A veces la tragedia más grande no se ve a simple vista. No es una enfermedad, ni una derrota, ni una pérdida material, sino algo mucho más silencioso: dejar de buscar a Dios. El rey Asa comenzó su vida con una fe ardiente, pero terminó sus días con un corazón distante. Su historia, registrada en 2 Crónicas 16:12-13, es una advertencia viva de que no basta con empezar bien; hay que terminar bien.

En 2 Crónicas 16:12-13 encontramos un episodio breve pero profundamente trágico en la vida del rey Asa. Este hombre había comenzado su reinado con una fe viva, buscando al Señor con diligencia, derribando altares paganos y conduciendo a la nación a una reforma espiritual. En sus primeros años, Asa conoció la victoria porque reconocía que la fuerza y la ayuda provenían solo de Dios. Enfrentó ejércitos poderosos, como el de los etíopes, y clamó con humildad: “Nada hay imposible para ti, oh Señor, que ayudas al poderoso y al débil”. Ese era el corazón que lo caracterizaba al principio: un corazón que confiaba y dependía de su Dios.

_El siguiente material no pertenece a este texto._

Lemma set_up_initialised v : topo_ok -> blank v -> initialised (set_up_view v).
Proof.
  intros Ht Hb. pose proof (to_mac Ht) as Em. pose proof (to_ip Ht) as Ei.
  constructor.
  - intros i m p Hm Hp. change (l2_tab (set_up_view v))
      with (<[broadcast_mac := l2_multicast (2 ^ 16 - 1)]> (insert_all forward_entries ∅)).
    rewrite lookup_insert_ne.
    + apply (pairs_lookup _ _ i); [by apply to_macs|by rewrite length_fmap|done|].
      by rewrite list_lookup_fmap, Hp.
    + intros <-. apply (to_broadcast Ht). by apply list_elem_of_lookup_2 in Hm.
  - exists (2 ^ 16 - 1), (node_entries t_port (2 ^ 32 - 1)).*1.
    split; [apply lookup_insert_eq|]. split; [apply lookup_insert_eq|apply broadcast_ports].
  - intros m. change (l2_tab (set_up_view v))
      with (<[broadcast_mac := l2_multicast (2 ^ 16 - 1)]> (insert_all forward_entries ∅)).
    destruct (decide (m = broadcast_mac)) as [->|Hne]; [by right|]. rewrite lookup_insert_ne by done.
    destruct (decide (m ∈ t_mac)) as [|Hnin]; [by left|]. unfold forward_entries.
    rewrite insert_all_other; [by intros [? ?]|]. rewrite pairs_keys; [done|by rewrite length_fmap].
  - intros p Hp. split; by apply two_kinds.
  - intros p Hp. split; by apply two_kinds.
  - intros i a m Ha Hm. apply (pairs_lookup _ _ i); [by apply to_ips|congruence|done|done].
  - apply lookup_insert_eq.
  - intros g ns x Hg _ Hx. change (<[2 ^ 16 - 1 := (node_entries t_port (2 ^ 32 - 1)).*1]> (∅ : gmap Z (list Z)) !! g = Some ns) in Hg.
    apply lookup_insert_Some in Hg as [[_ <-]|[_ Hg]]; [|by rewrite lookup_empty in Hg].
    apply node_entries_bound in Hx. pose proof (to_few Ht) as Hfew. unfold MAX_SERVER_NUM in Hfew.
    unfold MAX_WORKER_NUM. lia.
Qed.

End set_up.

(** * The service on a switch that is set up *)

Section service.
Context `{BfrtInitLaws, BfrtLaws} {topo : Topology} {stopo : @SwitchTopology topo}.

(** C11: on a switch whose tables are empty, with a [topo.json] that names every server once, the
    set-up ends without an exception and leaves the switch initialised: the frames of every server are
    forwarded to its port, broadcasts reach every port exactly once, the ports of servers and of
    recirculation are told apart, and the addresses that replies are given are those of the servers.
    The service started on that switch comes up: the groups and nodes it takes for itself are not
    those of the broadcast. *)
Theorem switch_comes_up d :
  topo_ok -> blank (init_state d) ->
  exists d', NameSpace d = (inr tt, d') /\ initialised (init_state d')
    /\ forall s, sview s = iv_switch (init_state d') ->
         exists s', reinit s = (inr tt, s') /\ cp_reachable s'.
Proof.
  intros Ht Hb. destruct (NameSpace_run d Ht Hb) as ([] & d' & E & Hd).
  exists d'. split; [done|]. rewrite Hd. pose proof (set_up_initialised _ Ht Hb) as Hi. split; [done|].
  intros s Es. assert (foreign_ok (sview s)) as Hf by (rewrite Es; apply (in_foreign _ Hi)).
  destruct (reinit_runs s Hf) as ([] & s' & Hr & _). exists s'. split; [done|]. by apply (cp_start s).
Qed.
End service.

Sin embargo, los últimos capítulos de su vida muestran un cambio alarmante. Ante una amenaza militar, Asa decidió apoyarse en una alianza con Siria en lugar de buscar al Señor. Ya no confió en el brazo eterno, sino en el brazo de carne. Cuando el profeta Hanani vino a advertirle y a recordarle que Dios había estado con él antes, Asa no reaccionó con arrepentimiento, sino con orgullo y dureza. Mandó encarcelar al profeta y cerró su oído a la voz de Dios. La autosuficiencia había reemplazado la dependencia.

El texto de 2 Crónicas 16:12-13 nos revela el triste desenlace: “En el año trigésimo noveno de su reinado, Asa enfermó gravemente de los pies; y en su enfermedad no buscó a Jehová, sino a los médicos. Y durmió Asa con sus padres…”. No hay nada en la Escritura que prohíba buscar ayuda médica. Dios, en su gracia común, nos concede medios humanos para cuidar de nuestra salud. El problema no fue consultar médicos, sino sustituir completamente la dependencia de Dios por la confianza exclusiva en los recursos humanos. Asa había dejado de ver al Señor como su primer refugio. Su problema mayor no estaba en los pies, sino en el corazón.

El caso de Asa es una advertencia para todos nosotros. No basta con empezar bien la carrera de la fe; necesitamos terminarla con la misma confianza y dependencia que teníamos al principio. Las victorias pasadas no garantizan la fidelidad futura si descuidamos nuestra comunión con Dios. La autosuficiencia puede entrar de manera sutil: decisiones que parecen lógicas, alianzas que parecen estratégicas, pero que son tomadas sin oración, sin consulta, sin rendirnos a la voluntad de Dios.

La verdadera tragedia de Asa no fue su enfermedad, sino que murió sin un acto registrado de arrepentimiento, sin volver a buscar a Dios. Es posible llegar a un punto en que los recursos, la experiencia y la “sabiduría” humana ocupen el lugar que solo le corresponde al Señor. Y cuando eso sucede, la vida espiritual empieza a apagarse, aunque todo parezca estar bajo control.

La pregunta que este texto nos plantea no es solamente: “¿Cómo estás hoy en tu relación con Dios?”, sino también: “¿Cómo vas a llegar al final?”. Pablo, al final de sus días, pudo decir: “He peleado la buena batalla, he acabado la carrera, he guardado la fe” (2 Timoteo 4:7). Esa debería ser nuestra aspiración: no solo empezar con pasión, sino terminar con fidelidad.

Asa nos deja esta advertencia silenciosa: la confianza en Dios no es un evento del pasado, es una disciplina diaria. Y si no la cultivamos, el corazón puede enfriarse incluso después de años de servicio. Que el Señor nos conceda la gracia de buscarlo siempre, en tiempos de paz y en tiempos de crisis, en salud y en enfermedad, para que cuando llegue nuestro último día, podamos decir que seguimos confiando en Él, el Dios que fue fiel en el principio y hasta el fin.